The Language of Food: Roux
Those of you from Louisiana can probably move on to another lesson now because you already know this. Or maybe not. If you have ever made gumbo, etouffe, or even plain old pan gravy, then you have probably made a roux and you didn't even realize it.
A roux (pronounced "rue") is a mixture of flour and fat. That is the basic definition. Right now is the best time of the year to visit the land of the roux, since roux is the basis of all holiday gravy recipes, whether you know it or not. Most basic rouxs are equal parts of butter and flour.
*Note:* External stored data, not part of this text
(** From one state of a run to a later one, and why a search that started in
    [s0] can fail in [s]: a cycle or a limit, both reported by this run, or an
    allocation of this run that was refused. *)
Definition later (s s' : St) : Prop := (exists new, diags s' = new ++ diags s) /\ reached (world s) (world s').
Definition reported (s0 s : St) (m : Diagnostic) : Prop := exists new, diags s = new ++ diags s0 /\ m ∈ new.
Definition limit_reported (s0 s : St) : Prop :=
  reported s0 s (mkDynSpan 0 0, depth_message) \/ reported s0 s (mkDynSpan 0 0, budget_message).
Definition refused (s0 s : St) : Prop :=
  exists w n w', reached (world s0) w /\ allocate w n = (false, w') /\ reached w' (world s).
Definition no_order (a : DynAstProgram) (s0 s : St) : Prop :=
  (exists h gl, tc (needs false a) h h /\ get_at (tab a GLOBALS) h = Some gl /\ reported s0 s (gl_name gl, cycle_message))
  \/ limit_reported s0 s \/ refused s0 s.
Lemma later_refl s : later s s.
Proof. split; [by exists []|done]. Qed.
Lemma later_trans s1 s2 s3 : later s1 s2 -> later s2 s3 -> later s1 s3.
Proof. intros [[n1 E1] W1] [[n2 E2] W2]. split; [exists (n2 ++ n1); by rewrite E2, E1, app_assoc|by etransitivity]. Qed.
Lemma later_error s d : later s (mkSt (prog s) (sema s) (d :: diags s) (work s) (world s)).
Proof. split; [by exists [d]|done]. Qed.
Lemma reported_now s0 s d : later s0 s -> reported s0 (mkSt (prog s) (sema s) (d :: diags s) (work s) (world s)) d.
Proof. intros [[new E] _]. exists (d :: new). cbn. rewrite E. split; [done|by left]. Qed.
Lemma reported_later s0 s s' d : later s s' -> reported s0 s d -> reported s0 s' d.
Proof. intros [[n E] _] (new & Hd & Hin). exists (n ++ new). rewrite E, Hd, app_assoc. split; [done|]. apply elem_of_app. by right. Qed.
Lemma limit_later s0 s s' : later s s' -> limit_reported s0 s -> limit_reported s0 s'.
Proof. intros Hl [?|?]; [left|right]; by eapply reported_later. Qed.
Lemma no_order_later a s0 s s' : later s s' -> no_order a s0 s -> no_order a s0 s'.
Proof.
  intros Hl [(h & gl & ? & ? & ?)|[Hm|(w & n & w' & ? & ? & ?)]].
  - left. exists h, gl. split_and!; [done|done|by eapply reported_later].
  - right; left. by eapply limit_later.
  - right; right. exists w, n, w'. split_and!; [done|done|]. destruct Hl as [_ Hw]. by etransitivity.
Qed.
If you happen to have milk allergies (god help you), then vegetable or canola oil will be just fine for the fat.
When my mother makes a pan gravy for chicken fried steak, she usually starts with about 2 tablespoon of pan drippings and whisks in about 2-3 tablespoons of flour. Stirring constantly, the mixture quickly thickens. Finally, the milk and other ingredients are added to finish off the gravy.
In cajun cooking, many rouxs are cooked beyond a few minutes. With slow heating and occasional stirring, that flour and fat combination can be taken to a light golden color all the way to a dark coffee or chocolate hue that imbibes flavors of nuts and toast. The best roux-masters in Louisiana can differentiate between 18-20 different colors and flavors of roux, all separate in flavor and color.
On the other end of the culinary spectrum, we can turn our attention to the Bechamel sauce. This is a French sauce in origin, but it is rooted in roux. (say that twice.) Bechamel sauce starts with a roux ... equal parts butter and flour. Then stir in the milk. Call me crazy, but that's gravy.
And it all starts with roux.
Roux Do's and Don'ts:
1. Do monitor your roux at all times. An unwatched roux is carbon.